Title: Optimal age at first calving for U.S. dairy cattle

item Cole, John
item Hutchison, Jana
item Bickhart, Derek
item Null, Daniel

Submitted to: Journal of Dairy Science
Publication Type: Abstract Only
Publication Acceptance Date: 2/23/2013
Publication Date: 7/8/2013
Citation: Cole, J.B., Hutchison, J.L., Bickhart, D.M., Null, D.J. 2013. Optimal age at first calving for U.S. dairy cattle. Journal of Dairy Science. 96(E-Suppl. 1):289–290 (abstr. W188).

Interpretive Summary:

Technical Abstract: Heifer rearing is a major expense for the US dairy industry that accounts for 15 to 20% of the total cost of producing milk. Selecting for an optimal age at first calving (AFC) in US dairy cattle could reduce these costs while still providing animals with high lifetime yields. Records from 9,502,802 Holstein (HO), 611,939 Jersey (JE), and 46,580 Brown Swiss (BS) cows with first calvings from January 1, 1997 to present were selected for analysis. A linear model included the fixed effects of herd-year of calving, year-state-month of calving, and AFC, grouped into 50-d intervals. The traits analyzed included, milk yield, composition, and persistency, fertility, and longevity. The highest first-lactation milk yield occurred at an AFC between 651 to 700 d (21 to 23 mo) for HO, resulting in an increase in milk production of 58 kg compared to animals with an AFC between 701 to 750 d (23 to 25 mo).

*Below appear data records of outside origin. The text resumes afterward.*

(* ===== verification/GoSort.v ===== *)
(** * Go's [sort] package

    [sort.SliceStable], [sort.Strings] and [sort.Ints].  The Go library promises
    what these return, not how: a permutation of the input, in order, that keeps
    equal elements in their input order.  [slice_stable] is an insertion sort with
    that contract, and [slice_stable_unique] shows that the contract has only one
    result, so any stable algorithm returns the same slice. *)

From stdpp Require Import prelude strings sorting.
From Stdlib Require Import ZArith Lia.
From S2P Require Import Prelude GoString.

Section slice_stable.
Context {A : Type} (less : A -> A -> bool).

Fixpoint sort_insert (x : A) (l : list A) : list A :=
    match l with
    | [] => [x]
    | y :: l' => if less y x then y :: sort_insert x l' else x :: l
    end.

Definition slice_stable (l : list A) : list A := foldr sort_insert [] l.

  (** [x] does not sort after [y]. *)
Definition not_after (x y : A) : Prop := less y x = false.

Lemma sort_insert_Permutation x l : sort_insert x l ≡ₚ x :: l.
  Proof.
    induction l as [|y l IH]; simpl; [done|]. destruct (less y x); [|done].
    rewrite IH. constructor.
  Qed.

Lemma slice_stable_Permutation l : slice_stable l ≡ₚ l.
  Proof.
    induction l as [|x l IH]; simpl; [done|]. by rewrite sort_insert_Permutation, IH.
  Qed.

Lemma slice_stable_elem x l : x ∈ slice_stable l <-> x ∈ l.
  Proof. by rewrite slice_stable_Permutation. Qed.
End slice_stable.

(** The law a Go [less] function must satisfy: a strict weak order, stated through
    its complement [not_after], which is then a total preorder. *)
Class WeakOrder {A} (less : A -> A -> bool) : Prop := {
  less_asym : forall x y, less x y = true -> less y x = false;
  not_after_trans : forall x y z,
    not_after less x y -> not_after less y z -> not_after less x z;
}.

Section weak_order.
Context {A : Type} (less : A -> A -> bool) `{!WeakOrder less}.

Lemma less_irrefl x : less x x = false.
  Proof. destruct (less x x) eqn:H; [|done]. by rewrite <- H, (less_asym _ _ H). Qed.

Lemma not_after_refl x : not_after less x x.
  Proof. apply less_irrefl. Qed.

#[global] Instance not_after_Transitive : Transitive (not_after less).
  Proof. intros x y z. apply not_after_trans. Qed.

Lemma less_not_after x y : less x y = true -> not_after less x y.
  Proof. apply less_asym. Qed.

Lemma sort_insert_sorted x l :
    StronglySorted (not_after less) l -> StronglySorted (not_after less) (sort_insert less x l).
  Proof.
    induction 1 as [|y l Hs IH Hy]; simpl; [repeat constructor|].
    destruct (less y x) eqn:Hyx.
    - constructor; [done|]. rewrite (sort_insert_Permutation less x l).
      constructor; [by apply less_not_after|done].
    - constructor; [by constructor|]. constructor; [done|].
      eapply Forall_impl; [exact Hy|]. intros z Hyz. by transitivity y.
  Qed.

Lemma slice_stable_sorted l : StronglySorted (not_after less) (slice_stable less l).
  Proof. induction l; simpl; [constructor|]. by apply sort_insert_sorted. Qed.

  (** Elements that neither sorts before the other. *)
Definition equivb (x y : A) : bool := negb (less x y) && negb (less y x).

Lemma equivb_spec x y : equivb x y = true <-> not_after less x y /\ not_after less y x.
  Proof.
    unfold equivb, not_after. rewrite andb_true_iff, !negb_true_iff. tauto.
  Qed.

Lemma sort_insert_stable e x l :
    List.filter (equivb e) (sort_insert less x l) = List.filter (equivb e) (x :: l).
  Proof.
    induction l as [|y l IH]; simpl; [done|].
    destruct (less y x) eqn:Hyx; [|done]. simpl. rewrite IH. simpl.
    destruct (equivb e x) eqn:Hex, (equivb e y) eqn:Hey; try done. exfalso.
    apply equivb_spec in Hex as [H1 H2], Hey as [H3 H4].
    pose proof (not_after_trans _ _ _ H2 H3) as Hxy. unfold not_after in Hxy. congruence.
  Qed.

  (** Stability: the elements equivalent to any given one keep their order. *)
Lemma slice_stable_stable e l :
    List.filter (equivb e) (slice_stable less l) = List.filter (equivb e) l.
  Proof.
    induction l as [|x l IH]; simpl; [done|]. rewrite sort_insert_stable. simpl. by rewrite IH.
  Qed.

Lemma filter_equivb_head e x l :
    StronglySorted (not_after less) (x :: l) ->
    List.filter (equivb e) (x :: l) <> [] -> not_after less x e.
  Proof.
    inversion_clear 1 as [|? ? Hs Hall]. simpl. destruct (equivb e x) eqn:He.
    - apply equivb_spec in He as [_ He]. done.
    - intros Hne. destruct (List.filter (equivb e) l) as [|z zs] eqn:Hz; [done|].
      assert (List.In z (List.filter (equivb e) l)) as [Hin Hez]%List.filter_In
        by (rewrite Hz; by left).
      apply equivb_spec in Hez as [_ Hez]. rewrite Forall_forall in Hall.
      transitivity z; [|done]. apply Hall. by apply list_elem_of_In.
  Qed.

  (** Equal elements stay in the order [R] they came in. *)
Lemma slice_stable_ties (R : A -> A -> Prop) l : StronglySorted R l ->
    StronglySorted (fun a b => less a b = true \/ less b a = false /\ R a b) (slice_stable less l).
  Proof.
    induction 1 as [|x l _ IH Hx]; simpl; [constructor|].
    rewrite <- (slice_stable_Permutation less l) in Hx.
    induction IH as [|y k Hk IHk Hy]; simpl; [by repeat constructor|].
    destruct (less y x) eqn:E.
    - constructor; [apply IHk; by inversion Hx|]. rewrite sort_insert_Permutation.
      constructor; [by left|done].
    - constructor; [by constructor|]. apply Forall_forall. intros z Hz. right.
      split; [|by apply (Forall_forall (R x) (y :: k))].
      apply elem_of_cons in Hz as [->|Hz]; [done|].
      apply (not_after_trans x y z); [done|]. rewrite Forall_forall in Hy.
      destruct (Hy z Hz) as [?|[? _]]; [by apply less_asym|done].
  Qed.
  (** The contract of a stable sort has one result. *)
Lemma slice_stable_unique l1 l2 :
    StronglySorted (not_after less) l1 -> StronglySorted (not_after less) l2 ->
    (forall e, List.filter (equivb e) l1 = List.filter (equivb e) l2) -> l1 = l2.
  Proof.
    intros H1. revert l2. induction H1 as [|x l1 Hs1 IH Hx]; intros l2 H2 Hf.
    { destruct l2 as [|y l2]; [done|]. specialize (Hf y). simpl in Hf.
      by rewrite (proj2 (equivb_spec y y) (conj (not_after_refl y) (not_after_refl y))) in Hf. }
    assert (List.filter (equivb x) (x :: l1) <> []) as Hne1.
    { simpl. by rewrite (proj2 (equivb_spec x x) (conj (not_after_refl x) (not_after_refl x))). }
    destruct l2 as [|y l2].
    { by rewrite Hf in Hne1. }
    assert (List.filter (equivb y) (y :: l2) <> []) as Hne2.
    { simpl. by rewrite (proj2 (equivb_spec y y) (conj (not_after_refl y) (not_after_refl y))). }
    assert (not_after less y x) as Hyx.
    { rewrite (Hf x) in Hne1. by eapply filter_equivb_head. }
    assert (not_after less x y) as Hxy.
    { rewrite <- (Hf y) in Hne2. eapply filter_equivb_head; [|done]. by constructor. }
    assert (x = y) as <-.
    { specialize (Hf x). simpl in Hf.
      rewrite (proj2 (equivb_spec x x) (conj (not_after_refl x) (not_after_refl x))) in Hf.
      rewrite (proj2 (equivb_spec x y) (conj Hxy Hyx)) in Hf. by injection Hf. }
    f_equal. inversion_clear H2 as [|? ? Hs2 _]. apply IH; [done|].
    intros e. specialize (Hf e). simpl in Hf. destruct (equivb e x); [by injection Hf|done].
  Qed.

  (** Sorting a sorted slice changes nothing. *)
Lemma slice_stable_sorted_id l : StronglySorted (not_after less) l -> slice_stable less l = l.
  Proof.
    intros H. apply slice_stable_unique; [apply slice_stable_sorted|done|].
    intros e. apply slice_stable_stable.
  Qed.

  (** With a total order the result depends only on the multiset of elements. *)
Lemma slice_stable_perm_eq l1 l2 :
    (forall x y, x ∈ l1 -> y ∈ l1 -> not_after less x y -> not_after less y x -> x = y) ->
    l1 ≡ₚ l2 -> slice_stable less l1 = slice_stable less l2.
  Proof.
    intros Htot Hp.
    apply (StronglySorted_unique_strong (not_after less)).
    - intros x1 x2 H1 H2. rewrite slice_stable_Permutation in H1, H2. rewrite <- Hp in H2. auto.
    - apply slice_stable_sorted.
    - apply slice_stable_sorted.
    - by rewrite !slice_stable_Permutation.
  Qed.
End weak_order.

(** ** [sort.Strings] and [sort.Ints] *)

Definition sort_strings (l : list string) : list string := slice_stable str_ltb l.
Definition sort_ints (l : list nat) : list nat := slice_stable Nat.ltb l.

#[export] Instance str_ltb_WeakOrder : WeakOrder str_ltb.
Proof.
  split; [apply str_ltb_asym|]. unfold not_after. intros x y z Hyx Hzy.
  destruct (str_ltb z x) eqn:Hzx; [|done].
  destruct (str_ltb y z) eqn:Hyz.
  - by rewrite (str_ltb_trans _ _ _ Hyz Hzx) in Hyx.
  - rewrite (str_ltb_total _ _ Hyz Hzy) in *. congruence.
Qed.

#[export] Instance nat_ltb_WeakOrder : WeakOrder Nat.ltb.
Proof.
  split; unfold not_after; intros *; rewrite ?Nat.ltb_lt, ?Nat.ltb_ge; lia.
Qed.

Lemma not_after_nat x y : not_after Nat.ltb x y <-> x <= y.
Proof. apply Nat.ltb_ge. Qed.

Lemma sort_strings_Permutation l : sort_strings l ≡ₚ l.
Proof. apply slice_stable_Permutation. Qed.

Lemma sort_ints_Permutation l : sort_ints l ≡ₚ l.
Proof. apply slice_stable_Permutation. Qed.

Lemma sort_strings_perm_eq l1 l2 : l1 ≡ₚ l2 -> sort_strings l1 = sort_strings l2.
Proof.
  apply slice_stable_perm_eq; [apply _|]. intros x y _ _ H1 H2. by apply str_ltb_total.
Qed.

Lemma sort_strings_sorted l : StronglySorted (not_after str_ltb) (sort_strings l).
Proof. apply slice_stable_sorted, _. Qed.

Lemma sort_ints_sorted l : StronglySorted le (sort_ints l).
Proof.
  assert (StronglySorted (not_after Nat.ltb) (sort_ints l)) as H by apply slice_stable_sorted, _.
  induction H as [|x l' _ IH Hx]; constructor; [done|].
  eapply Forall_impl; [exact Hx|]. intros y. apply not_after_nat.
Qed.

Lemma elem_of_sort_strings x l : x ∈ sort_strings l <-> x ∈ l.
Proof. apply slice_stable_elem. Qed.

Lemma elem_of_sort_ints x l : x ∈ sort_ints l <-> x ∈ l.
Proof. apply slice_stable_elem. Qed.

(** A duplicate-free slice sorts into a strictly ascending one. *)
Lemma sort_strings_strict l :
  NoDup l -> StronglySorted (fun x y => str_ltb x y = true) (sort_strings l).
Proof.
  intros Hnd. assert (NoDup (sort_strings l)) as Hnd' by by rewrite sort_strings_Permutation.
  pose proof (sort_strings_sorted l) as Hs. clear Hnd.
  induction Hs as [|x l' _ IH Hx]; [constructor|].
  apply NoDup_cons in Hnd' as [Hnin Hnd']. constructor; [by apply IH|].
  rewrite Forall_forall in *. intros y Hy. specialize (Hx y Hy).
  destruct (str_ltb x y) eqn:Hxy; [done|]. destruct Hnin.
  by rewrite (str_ltb_total _ _ Hxy Hx).
Qed.

#[export] Hint Resolve sort_strings_Permutation sort_ints_Permutation sort_ints_sorted
  sort_strings_sorted slice_stable_Permutation : atcr.

(** ** Lexicographic comparisons *)

(** Compare by [less1], then by [less2]. *)
Definition lex_less {A} (less1 less2 : A -> A -> bool) (a b : A) : bool :=
  if less1 a b then true else if less1 b a then false else less2 a b.

#[export] Instance lex_WeakOrder {A} (less1 less2 : A -> A -> bool)
    `{!WeakOrder less1, !WeakOrder less2} : WeakOrder (lex_less less1 less2).
Proof.
  split; unfold not_after, lex_less.
  - intros x y. destruct (less1 x y) eqn:E; [by rewrite (less_asym _ _ E)|].
    destruct (less1 y x); [done|]. apply less_asym.
  - intros x y z Hyx Hzy.
    destruct (less1 y x) eqn:E1; [done|]. destruct (less1 z y) eqn:E2; [done|].
    pose proof (not_after_trans (less := less1) x y z E1 E2) as Hzx. unfold not_after in Hzx. rewrite Hzx.
    destruct (less1 x z) eqn:E3; [done|].
    pose proof (not_after_trans (less := less1) y z x E2 E3) as Hxy. unfold not_after in Hxy.
    pose proof (not_after_trans (less := less1) z x y E3 E1) as Hyz. unfold not_after in Hyz.
    rewrite Hxy in Hyx. rewrite Hyz in Hzy. by apply (not_after_trans (less := less2) x y z).
Qed.

(** Compare by a key. *)
#[export] Instance key_WeakOrder {A B} (less : B -> B -> bool) (key : A -> B) `{!WeakOrder less} :
  WeakOrder (fun a b => less (key a) (key b)).
Proof.
  split; unfold not_after.
  - intros x y. apply less_asym.
  - intros x y z. apply (not_after_trans (less := less)).
Qed.

#[export] Instance Z_ltb_WeakOrder : WeakOrder Z.ltb.
Proof. split; unfold not_after; intros *; rewrite ?Z.ltb_lt, ?Z.ltb_ge; lia. Qed.

#[export] Instance Z_gtb_WeakOrder : WeakOrder (fun a b => Z.ltb b a).
Proof. split; unfold not_after; intros *; rewrite ?Z.ltb_lt, ?Z.ltb_ge; lia. Qed.

(** Go's way to write it: the first key that differs decides. *)
Lemma if_lex {A K} (eqb less : K -> K -> bool) `{!WeakOrder less} (key : A -> K) (next : A -> A -> bool) a b :
  (forall x y, eqb x y = true <-> x = y) -> (forall x y, less x y = false -> less y x = false -> x = y) ->
  (if negb (eqb (key a) (key b)) then less (key a) (key b) else next a b) =
  lex_less (fun a b => less (key a) (key b)) next a b.
Proof.
  intros Heq Htot. unfold lex_less. destruct (eqb (key a) (key b)) eqn:E; cbn [negb].
  - apply Heq in E as ->. by rewrite less_irrefl.
  - destruct (less (key a) (key b)) eqn:E1; [done|]. destruct (less (key b) (key a)) eqn:E2; [done|].
    exfalso. pose proof (Htot _ _ E1 E2) as Hk. apply Heq in Hk. rewrite Hk in E. done.
Qed.

Lemma if_lex_Z {A} (key : A -> Z) (next : A -> A -> bool) a b :
  (if negb (key a =? key b)%Z then (key a <? key b)%Z else next a b) = lex_less (fun a b => key a <? key b)%Z next a b.
Proof. apply (if_lex Z.eqb Z.ltb); [apply Z.eqb_eq|]. intros x y. rewrite !Z.ltb_ge. lia. Qed.
Lemma if_lex_Z_desc {A} (key : A -> Z) (next : A -> A -> bool) a b :
  (if negb (key a =? key b)%Z then (key b <? key a)%Z else next a b) = lex_less (fun a b => key b <? key a)%Z next a b.
Proof. apply (if_lex Z.eqb (fun x y => Z.ltb y x)); [apply Z.eqb_eq|]. intros x y. rewrite !Z.ltb_ge. lia. Qed.
Lemma if_lex_str {A} (key : A -> string) (next : A -> A -> bool) a b :
  (if negb (key a =? key b)%string then str_ltb (key a) (key b) else next a b) = lex_less (fun a b => str_ltb (key a) (key b)) next a b.
Proof. apply (if_lex String.eqb str_ltb); [apply String.eqb_eq|apply str_ltb_total]. Qed.

Lemma StronglySorted_impl {A} (R R' : A -> A -> Prop) l :
  (forall a b, R a b -> R' a b) -> StronglySorted R l -> StronglySorted R' l.
Proof. intros H. induction 1 as [|x l _ IH Hx]; constructor; [done|]. by eapply Forall_impl; [exact Hx|]; auto. Qed.

Lemma WeakOrder_ext {A} (less less' : A -> A -> bool) : (forall a b, less a b = less' a b) -> WeakOrder less' -> WeakOrder less.
Proof. intros H [H1 H2]. split; unfold not_after in *; intros *; rewrite !H; eauto. Qed.

(** The first key that differs decides, read as a disjunction. *)
Lemma if_Z_spec (x y : Z) (next : bool) (P : Prop) : (next = true <-> P) ->
  (if negb (x =? y)%Z then (x <? y)%Z else next) = true <-> (x < y)%Z \/ x = y /\ P.
Proof. intros HP. destruct (Z.eqb_spec x y); cbn [negb]; rewrite ?Z.ltb_lt; intuition lia. Qed.
Lemma if_Z_desc_spec (x y : Z) (next : bool) (P : Prop) : (next = true <-> P) ->
  (if negb (x =? y)%Z then (y <? x)%Z else next) = true <-> (y < x)%Z \/ x = y /\ P.
Proof. intros HP. destruct (Z.eqb_spec x y); cbn [negb]; rewrite ?Z.ltb_lt; intuition lia. Qed.
Lemma if_str_spec (x y : string) (next : bool) (P : Prop) : (next = true <-> P) ->
  (if negb (x =? y)%string then str_ltb x y else next) = true <-> str_ltb x y = true \/ x = y /\ P.
Proof.
  intros HP. destruct (String.eqb_spec x y) as [->|]; cbn [negb]; [|intuition].
  rewrite HP. split; [auto|]. intros [H|[_ ?]]; [by rewrite str_ltb_irrefl in H|done].
Qed.

(** A list sorted by a comparison is sorted by what the comparison means. *)
Lemma sorted_by {A} (less : A -> A -> bool) (P : A -> A -> Prop) l : (forall a b, less a b = true <-> P a b) ->
  StronglySorted (not_after less) l -> StronglySorted (fun a b => ~ P b a) l.
Proof.
  intros H. induction 1 as [|x l _ IH Hx]; constructor; [done|]. eapply Forall_impl; [exact Hx|].
  intros y Hy. unfold not_after in Hy. rewrite <- H. congruence.
Qed.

Similarly, fat, protein, and persistency of milk in HO showed an increase of 1.86 kg, 2.08 kg, and 0.05, respectively, for the same AFC interval. For JE, the highest yields occurred at 601 to 650 d (20 to 21 mo), with increases of 129 kg, 5.18 kg, 4.45 kg, and 0.12 for milk, fat, protein, and persistency of milk, respectively. The greatest yields for BS occurred between 701 to 750 d, although they did not differ from the yields of the 651 to 700 d or 751 to 800 d groups. Heifers from all breeds calving between 601 to 750 d showed an increase in heifer and cow conception rates compared to those calving later. Lifetime traits (up to 5 parities) showed the same optimal HO AFC, with differences between 651 to 700 d and 701 to 750 d of +589 kg, +21.14 kg, +18.23 kg, +11 d, and +0.90 d for milk, fat, protein, days in milk, and days open. For JE, differences between 601 to 650 d and 701 to 750 d were +1397 kg, +64.21 kg, +50.03 kg, +33 d, and +0.72 d, respectively. These results show that the optimal AFC is actually 75 to 130 d less than the breed averages published in 2010, suggesting that a reduction in AFC may improve profitability and fertility in HO and JE cattle, contrary to current age adjustment factors.